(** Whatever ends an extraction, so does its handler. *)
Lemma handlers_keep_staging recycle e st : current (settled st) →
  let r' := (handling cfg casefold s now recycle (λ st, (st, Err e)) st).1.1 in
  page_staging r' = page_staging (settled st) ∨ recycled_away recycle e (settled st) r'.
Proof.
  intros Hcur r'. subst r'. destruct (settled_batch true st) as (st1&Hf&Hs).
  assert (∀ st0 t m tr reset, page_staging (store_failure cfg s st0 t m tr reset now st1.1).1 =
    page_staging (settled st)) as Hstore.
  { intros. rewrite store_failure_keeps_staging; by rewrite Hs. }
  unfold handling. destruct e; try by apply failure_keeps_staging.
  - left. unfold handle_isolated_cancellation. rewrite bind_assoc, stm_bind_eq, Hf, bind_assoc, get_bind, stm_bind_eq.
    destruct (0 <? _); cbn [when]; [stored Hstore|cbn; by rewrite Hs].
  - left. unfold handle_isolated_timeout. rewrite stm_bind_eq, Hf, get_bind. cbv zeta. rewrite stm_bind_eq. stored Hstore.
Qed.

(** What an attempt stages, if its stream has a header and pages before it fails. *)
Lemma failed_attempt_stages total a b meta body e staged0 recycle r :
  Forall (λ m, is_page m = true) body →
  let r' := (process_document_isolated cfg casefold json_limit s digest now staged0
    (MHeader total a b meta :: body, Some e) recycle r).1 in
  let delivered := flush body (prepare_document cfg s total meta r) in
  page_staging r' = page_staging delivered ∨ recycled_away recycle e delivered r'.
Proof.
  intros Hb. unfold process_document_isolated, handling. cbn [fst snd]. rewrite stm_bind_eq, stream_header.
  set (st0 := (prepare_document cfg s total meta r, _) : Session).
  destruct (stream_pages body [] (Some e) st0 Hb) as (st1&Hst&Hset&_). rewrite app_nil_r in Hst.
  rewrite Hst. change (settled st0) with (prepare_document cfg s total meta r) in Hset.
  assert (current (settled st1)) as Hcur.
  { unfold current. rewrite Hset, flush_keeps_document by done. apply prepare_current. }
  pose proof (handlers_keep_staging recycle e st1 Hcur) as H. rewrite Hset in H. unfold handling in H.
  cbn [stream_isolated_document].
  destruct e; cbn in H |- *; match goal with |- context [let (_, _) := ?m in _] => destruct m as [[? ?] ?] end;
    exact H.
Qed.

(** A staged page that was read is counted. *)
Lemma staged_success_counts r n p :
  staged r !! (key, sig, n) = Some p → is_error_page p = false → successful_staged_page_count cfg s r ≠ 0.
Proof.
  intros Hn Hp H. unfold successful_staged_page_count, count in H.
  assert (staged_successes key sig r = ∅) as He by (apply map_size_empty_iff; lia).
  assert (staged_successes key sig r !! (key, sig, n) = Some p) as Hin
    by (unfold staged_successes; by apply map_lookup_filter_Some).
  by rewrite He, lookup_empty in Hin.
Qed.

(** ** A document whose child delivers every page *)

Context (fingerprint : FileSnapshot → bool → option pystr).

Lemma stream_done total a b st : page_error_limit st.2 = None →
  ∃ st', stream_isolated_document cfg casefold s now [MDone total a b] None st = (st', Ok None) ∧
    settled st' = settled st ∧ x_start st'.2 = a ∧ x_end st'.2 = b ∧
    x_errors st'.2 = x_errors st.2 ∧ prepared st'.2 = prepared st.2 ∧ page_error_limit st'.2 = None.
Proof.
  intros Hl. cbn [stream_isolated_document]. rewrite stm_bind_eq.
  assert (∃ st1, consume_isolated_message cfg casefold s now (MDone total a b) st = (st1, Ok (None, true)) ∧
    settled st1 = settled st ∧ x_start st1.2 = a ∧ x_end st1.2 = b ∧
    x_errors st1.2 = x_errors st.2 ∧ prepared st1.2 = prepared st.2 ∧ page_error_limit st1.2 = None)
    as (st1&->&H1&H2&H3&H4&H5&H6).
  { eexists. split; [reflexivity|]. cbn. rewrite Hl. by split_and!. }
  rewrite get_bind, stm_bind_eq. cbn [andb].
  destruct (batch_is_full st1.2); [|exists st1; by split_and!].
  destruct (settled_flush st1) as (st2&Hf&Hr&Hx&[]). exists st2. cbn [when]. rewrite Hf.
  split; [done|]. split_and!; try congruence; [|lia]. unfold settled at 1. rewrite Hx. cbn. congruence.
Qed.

_____

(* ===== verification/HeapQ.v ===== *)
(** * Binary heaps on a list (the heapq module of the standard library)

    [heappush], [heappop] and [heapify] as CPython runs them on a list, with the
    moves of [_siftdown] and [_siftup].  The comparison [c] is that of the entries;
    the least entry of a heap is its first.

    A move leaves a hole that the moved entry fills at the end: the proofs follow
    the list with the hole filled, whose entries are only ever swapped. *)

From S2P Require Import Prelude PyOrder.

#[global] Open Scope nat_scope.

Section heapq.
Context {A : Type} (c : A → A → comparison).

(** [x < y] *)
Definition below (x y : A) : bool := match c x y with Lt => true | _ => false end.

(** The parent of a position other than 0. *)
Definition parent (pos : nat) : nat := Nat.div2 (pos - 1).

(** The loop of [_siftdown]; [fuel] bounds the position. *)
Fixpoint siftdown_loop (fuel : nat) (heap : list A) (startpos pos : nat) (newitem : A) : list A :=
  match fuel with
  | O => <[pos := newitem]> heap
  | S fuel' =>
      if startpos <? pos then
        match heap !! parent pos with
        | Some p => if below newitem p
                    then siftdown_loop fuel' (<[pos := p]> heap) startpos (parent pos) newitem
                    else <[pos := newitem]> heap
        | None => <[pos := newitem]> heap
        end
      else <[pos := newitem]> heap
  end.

_____

**WHAT TO WORK ON:**
Which lines above run from the one containing "A move leaves" to the one containing "(** The loop"? Give them again exactly, both ends included.

**YOUR RESPONSE:**
    A move leaves a hole that the moved entry fills at the end: the proofs follow
    the list with the hole filled, whose entries are only ever swapped. *)

From S2P Require Import Prelude PyOrder.

#[global] Open Scope nat_scope.

Section heapq.
Context {A : Type} (c : A → A → comparison).

(** [x < y] *)
Definition below (x y : A) : bool := match c x y with Lt => true | _ => false end.

(** The parent of a position other than 0. *)
Definition parent (pos : nat) : nat := Nat.div2 (pos - 1).

(** The loop of [_siftdown]; [fuel] bounds the position. *)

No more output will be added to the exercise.